• [Excerpted records]

(** * Pod autoscaling benchmark: grid generation, data filtering, model
      persistence and parameter advice

    A shallow embedding of [benchmark.py], [formatting.py] and [ml.py].
    Python exceptions are values of [exn]; a function that can raise returns
    a [result]; a function that reads or writes files, the environment, the
    log or the monitoring backend runs in the state monad [M] over a
    [world].  Library calls whose arithmetic is outside the repository
    (scikit-learn fitting, TOPSIS, Prometheus, pandas joins) are fields of
    the class [External]. *)

From Stdlib Require Import ZArith Lia SpecFloat.
From stdpp Require Import base option list strings gmap.

Local Open Scope Z_scope.

(** ** Exceptions and results *)

Inductive exn :=
| ZeroDivisionError
| OverflowError
| ValueError
| TypeError
| IndexError
| KeyError (label : string)
| AttributeError (attribute : string)
| FileNotFoundError (path : string)
| UnpicklingError.

Inductive result (A : Type) :=
| Ok (a : A)
| Raise (e : exn).
Arguments Ok {A} a.
Arguments Raise {A} e.

#[global] Instance result_ret : MRet result := λ A a, Ok a.
#[global] Instance result_bind : MBind result :=
  λ A B f m, match m with Ok a => f a | Raise e => Raise e end.
#[global] Instance result_fmap : FMap result :=
  λ A B f m, match m with Ok a => Ok (f a) | Raise e => Raise e end.

(** [mapM] for [result]: the first exception wins, as in a Python loop. *)
Fixpoint traverse {A B : Type} (f : A → result B) (l : list A) : result (list B) :=
  match l with
  | [] => Ok []
  | a :: l' => b ← f a; bs ← traverse f l'; Ok (b :: bs)
  end.

(** A [for] loop that updates a value [s] and may raise. *)
Fixpoint for_each {S A : Type} (body : S → A → result S) (l : list A) (s : S) : result S :=
  match l with
  | [] => Ok s
  | a :: l' => s' ← body s a; for_each body l' s'
  end.

(** Python's [range(0, n)]. *)
Definition range (n : Z) : list Z := map Z.of_nat (seq 0 (Z.to_nat n)).

(** ** NumPy: 32-bit integers, [arange], float to integer conversion *)

Module Numpy.

Definition int32_min : Z := - 2 ^ 31.
Definition int32_max : Z := 2 ^ 31 - 1.

Definition in_int32 (z : Z) : bool := (int32_min <=? z) && (z <=? int32_max).

(** Two's complement reduction, the C conversion to [npy_int]. *)
Definition wrap32 (z : Z) : Z := (z + 2 ^ 31) mod 2 ^ 32 - 2 ^ 31.

(** Storing a Python integer into an [np.int32] slot: a value inside the
    type's range is stored unchanged; a value outside is refused with
    [OverflowError].  (Older NumPy versions wrap instead where a C [long]
    has 64 bits; the statements below only rely on values inside the
    range, where every version agrees.) *)
Definition int32_setitem (z : Z) : result Z :=
  if in_int32 z then Ok z else Raise OverflowError.

(** [ceil((stop - start) / step)], clamped at 0; Python's true division
    raises on a zero step.  [Z.div] rounds towards minus infinity, so the
    ceiling is the negated floor of the negated quotient.  NumPy takes the
    ceiling of the binary64 quotient, which agrees with the exact one as
    long as the operands are below 2^52 in absolute value. *)
Definition arange_length (start stop step : Z) : result Z :=
  if step =? 0 then Raise ZeroDivisionError
  else Ok (Z.max 0 (- ((start - stop) / step))).

(** The [int32] fill loop: slots 0 and 1 are given, slot [i >= 2] is
    [start + i * delta] computed in machine arithmetic. *)
Definition int32_fill (b0 b1 : Z) (n : nat) : list Z :=
  let delta := wrap32 (b1 - b0) in
  b0 :: b1 :: map (λ i, wrap32 (b0 + Z.of_nat i * delta)) (seq 2 (n - 2)).

(** [np.arange(start, stop, step, np.int32)]. *)
Definition arange (start stop step : Z) : result (list Z) :=
  len ← arange_length start stop step;
  if len =? 0 then Ok []
  else
    b0 ← int32_setitem start;
    if len =? 1 then Ok [b0]
    else
      b1 ← int32_setitem (start + step);
      Ok (int32_fill b0 b1 (Z.to_nat len)).

(** [np.flip] on a one-dimensional array. *)
Definition flip {A : Type} (a : list A) : list A := rev a.

(** IEEE binary64, as [np.float64]. *)
Definition float64 : Type := spec_float.
Definition f64_div : float64 → float64 → float64 := SFdiv 53 1024.
Definition f64_of_Z (z : Z) : float64 := binary_normalize 53 1024 z 0 false.

(** Python's [int(x)] on a float: truncation towards zero; [nan] and the
    infinities raise. *)
Definition float_to_int (x : float64) : result Z :=
  match x with
  | S754_zero _ => Ok 0
  | S754_infinity _ => Raise OverflowError
  | S754_nan => Raise ValueError
  | S754_finite s m e =>
      let magnitude :=
        if 0 <=? e then Z.pos m * 2 ^ e else Z.pos m / 2 ^ (- e) in
      Ok (if s then - magnitude else magnitude)
  end.

(** Storing a float into an [np.int32] field. *)
Definition int32_of_float (x : float64) : result Z :=
  z ← float_to_int x; int32_setitem z.

(** [a[i]] for a Python integer index: negative indices count from the
    end, anything else out of range raises. *)
Definition getitem {A : Type} (a : list A) (i : Z) : result A :=
  let n := Z.of_nat (length a) in
  let k := if i <? 0 then i + n else i in
  if (0 <=? k) && (k <? n) then
    match a !! Z.to_nat k with
    | Some x => Ok x
    | None => Raise IndexError
    end
  else Raise IndexError.

End Numpy.

Import Numpy.

(** ** Data model *)

(** One (CPU limit, memory limit, replica count) triple; the fields are the
    [np.int32] fields of the structured dtype used by both the grid and the
    advisor. *)
Record ParameterPoint := Point { cpu : Z; memory : Z; pods : Z }.

(** A cell of a table: a float, an integer or a string. *)
Inductive cell :=
| CFloat (x : float64)
| CInt (z : Z)
| CStr (s : string).

(** A pandas frame, column major: the row labels and, per column label, the
    values of that column.  Column labels are distinct in every frame the
    program builds (the merges add suffixes to clashing labels). *)
Record DataFrame := Frame {
  df_index : list Z;
  df_columns : list (string * list cell)
}.

(** What [predict] returns: an array of shape [(n,)], or an array of shape
    [(n, k)] given by its rows (a model fitted on a target of shape
    [(n, 1)] predicts shape [(n, 1)]). *)
Inductive prediction :=
| Vector (values : list float64)
| Matrix (rows : list (list float64)).

(** A fitted regression model, seen through [predict]. *)
Record Estimator := { predict : list ParameterPoint → result prediction }.

(** The Python objects that reach [joblib.dump]. *)
Inductive pyobj :=
| PyBool (b : bool)
| PyEstimator (m : Estimator).

(** A file is modelled by the value that was serialised into it. *)
Inductive file_data :=
| Csv (df : DataFrame)
| Joblib (o : pyobj).

(** [benchmark.py] and [formatting.py] set the root logger to [INFO]:
    debug records are dropped and are left out of the model.  The records
    of [ml.py], which does not set a level of its own, are modelled at the
    same level. *)
Inductive level := ERROR | WARNING | INFO.
Record log_record := Log { log_level : level; log_message : string }.

(** A request sent to the monitoring backend. *)
Inductive prom_call :=
| custom_query_range (url : option string) (query : option string)
    (start_time end_time : Z) (step : string)
| get_metric_range_data (url : option string) (metric_name : string)
    (start_time end_time : Z).

(** ** The world and the monad of effects *)

(** [fs] maps the paths of the existing files to their contents
    (directories are not modelled: a write never fails for a missing
    directory); [env] is the settings store, the [.env] file as loaded into
    the process environment. *)
Record world := World {
  fs : gmap string file_data;
  env : gmap string string;
  cwd : string;
  clock : Z;                      (* seconds *)
  log : list log_record;
  backend_calls : list prom_call
}.

Definition M (A : Type) : Type := world → result A * world.

#[global] Instance M_ret : MRet M := λ A a w, (Ok a, w).
#[global] Instance M_bind : MBind M :=
  λ A B f m w, match m w with
               | (Ok a, w') => f a w'
               | (Raise e, w') => (Raise e, w')
               end.

Definition lift {A : Type} (r : result A) : M A := λ w, (r, w).
Definition raise {A : Type} (e : exn) : M A := lift (Raise e).

Module os.
Definition getenv (key : string) : M (option string) := λ w, (Ok (env w !! key), w).
Definition getcwd : M string := λ w, (Ok (cwd w), w).

Module path.
(** [posixpath.join]: an absolute component restarts the path. *)
Fixpoint join_from (acc : string) (parts : list string) : string :=
  match parts with
  | [] => acc
  | b :: rest =>
      let acc' :=
        if String.prefix "/" b then b
        else if (String.eqb acc "" || String.eqb (String.substring (String.length acc - 1) 1 acc) "/")%bool
             then acc +:+ b
             else acc +:+ "/" +:+ b in
      join_from acc' rest
  end.
Definition join (a : string) (parts : list string) : string := join_from a parts.

Definition exists_ (p : string) : M bool :=
  λ w, (Ok (bool_decide (is_Some (fs w !! p))), w).
End path.
End os.

Module logging.
Definition emit (l : level) (msg : string) : M unit :=
  λ w, (Ok tt, World (fs w) (env w) (cwd w) (clock w) (log w ++ [Log l msg]) (backend_calls w)).
Definition error := emit ERROR.
Definition warning := emit WARNING.
Definition info := emit INFO.
End logging.

(** Creating or replacing the file at [p]. *)
Definition write_file (p : string) (d : file_data) : M unit :=
  λ w, (Ok tt, World (<[p := d]> (fs w)) (env w) (cwd w) (clock w) (log w) (backend_calls w)).

Definition datetime_now : M Z := λ w, (Ok (clock w), w).

(** ** Library collaborators *)

Inductive criterion := MIN | MAX.

Class External := {
  (** training arrays and backend answers are opaque *)
  ndarray : Type;
  metric_data : Type;
  (** Python's [int] on a string *)
  py_int : string → result Z;
  (** the monitoring backend *)
  prometheus : prom_call → result metric_data;
  (** scikit-learn *)
  train_test_split : ndarray → ndarray → ndarray * ndarray * ndarray * ndarray;
  MinMaxScaler_fit_transform : ndarray → ndarray;
  ravel : ndarray → ndarray;
  LinearRegression_fit : ndarray → ndarray → result Estimator;
  SVR_fit : ndarray → ndarray → result Estimator;
  GridSearchCV_fit : ndarray → ndarray → result Estimator;
  MLP_pipeline_fit : ndarray → ndarray → result Estimator;
  (** scikit-criteria: [TOPSIS().decide(Data(mtx, criteria)).best_alternative_] *)
  TOPSIS_best_alternative : list (list Z) → list criterion → result Z;
  (** lines 143-163 of [filter_data]: reading the raw exports of a run and
      joining them with the variation table; reads only *)
  merged_exports : string → world → result DataFrame;
  (** [os.path.exists] on a directory; directories are not part of [fs] *)
  isdir : string → world → bool;
  (** the file search and the reads of [ml.get_data]: the feature and
      target arrays of the first matching file, [None] when no file
      matches; reads only *)
  training_data : string → string → bool → world → result (option (ndarray * ndarray));
  (** [str(a.shape)] *)
  shape : ndarray → string
}.

(** A computation that only reads the world. *)
Definition reading {A : Type} (f : world → result A) : M A := λ w, (f w, w).

(** [int(os.getenv(key))]: [int(None)] is a [TypeError]. *)
Definition getenv_int `{External} (key : string) : M Z :=
  v ← os.getenv key;
  match v with
  | Some s => lift (py_int s)
  | None => raise TypeError
  end.

(** ** benchmark.py *)

Module Benchmark.

(** The double quote character, for the PromQL texts. *)
Definition dq : string := String (Ascii.ascii_of_nat 34) EmptyString.

Definition cpu_usage : string :=
  "(sum(rate(container_cpu_usage_seconds_total{namespace=" +:+ dq +:+ "teastore" +:+ dq
  +:+ ", container!=" +:+ dq +:+ dq +:+ "}[5m])) by (pod, "
  +:+ "container) /sum(container_spec_cpu_quota{namespace=" +:+ dq +:+ "teastore" +:+ dq +:+ ", "
  +:+ "container!=" +:+ dq +:+ dq +:+ "}/container_spec_cpu_period{namespace=" +:+ dq
  +:+ "teastore" +:+ dq +:+ ", container!=" +:+ dq +:+ dq +:+ "}) by (pod, "
  +:+ "container) )*100".

Definition memory_usage : string :=
  "round(max by (pod)(max_over_time(container_memory_usage_bytes{namespace=" +:+ dq
  +:+ "teastore" +:+ dq +:+ ",pod=~" +:+ dq +:+ ".*" +:+ dq +:+ " }["
  +:+ "5m]))/ on (pod) (max by (pod) (kube_pod_container_resource_limits)) * 100,0.01)".

(** One request to the backend: the call is recorded, the answer (or the
    exception) is the backend's. *)
Definition backend `{External} (c : prom_call) : M metric_data :=
  λ w, (prometheus c,
        World (fs w) (env w) (cwd w) (clock w) (log w) (backend_calls w ++ [c])).

Definition get_prometheus_metric `{External}
    (metric_name mode : string) (custom : bool) : M metric_data :=
  (* init: PrometheusConnect refuses a missing url *)
  url ← os.getenv ("PROMETHEUS_" +:+ mode +:+ "_HOST");
  match url with
  | Some _ => mret tt
  | None => raise TypeError
  end;;
  now ← datetime_now;
  hh ← getenv_int "HH";
  mm ← getenv_int "MM";
  let start_time := now - (hh * 3600 + mm * 60) in
  (* get data *)
  if custom then
    query ← (if String.eqb metric_name "cpu" then mret (Some cpu_usage)
             else if String.eqb metric_name "memory" then mret (Some memory_usage)
             else
               logging.error ("Accepts cpu or memory, but received " +:+ metric_name);;
               mret None);
    end_time ← datetime_now;
    backend (custom_query_range url query start_time end_time "10")
  else
    end_time ← datetime_now;
    backend (get_metric_range_data url metric_name start_time end_time).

• [Try it] Type out again, exactly as written, the lines from the beginning of the material through the one containing "outside the repository".

• [Response area]
(** * Pod autoscaling benchmark: grid generation, data filtering, model
      persistence and parameter advice

    A shallow embedding of [benchmark.py], [formatting.py] and [ml.py].
    Python exceptions are values of [exn]; a function that can raise returns
    a [result]; a function that reads or writes files, the environment, the
    log or the monitoring backend runs in the state monad [M] over a
    [world].  Library calls whose arithmetic is outside the repository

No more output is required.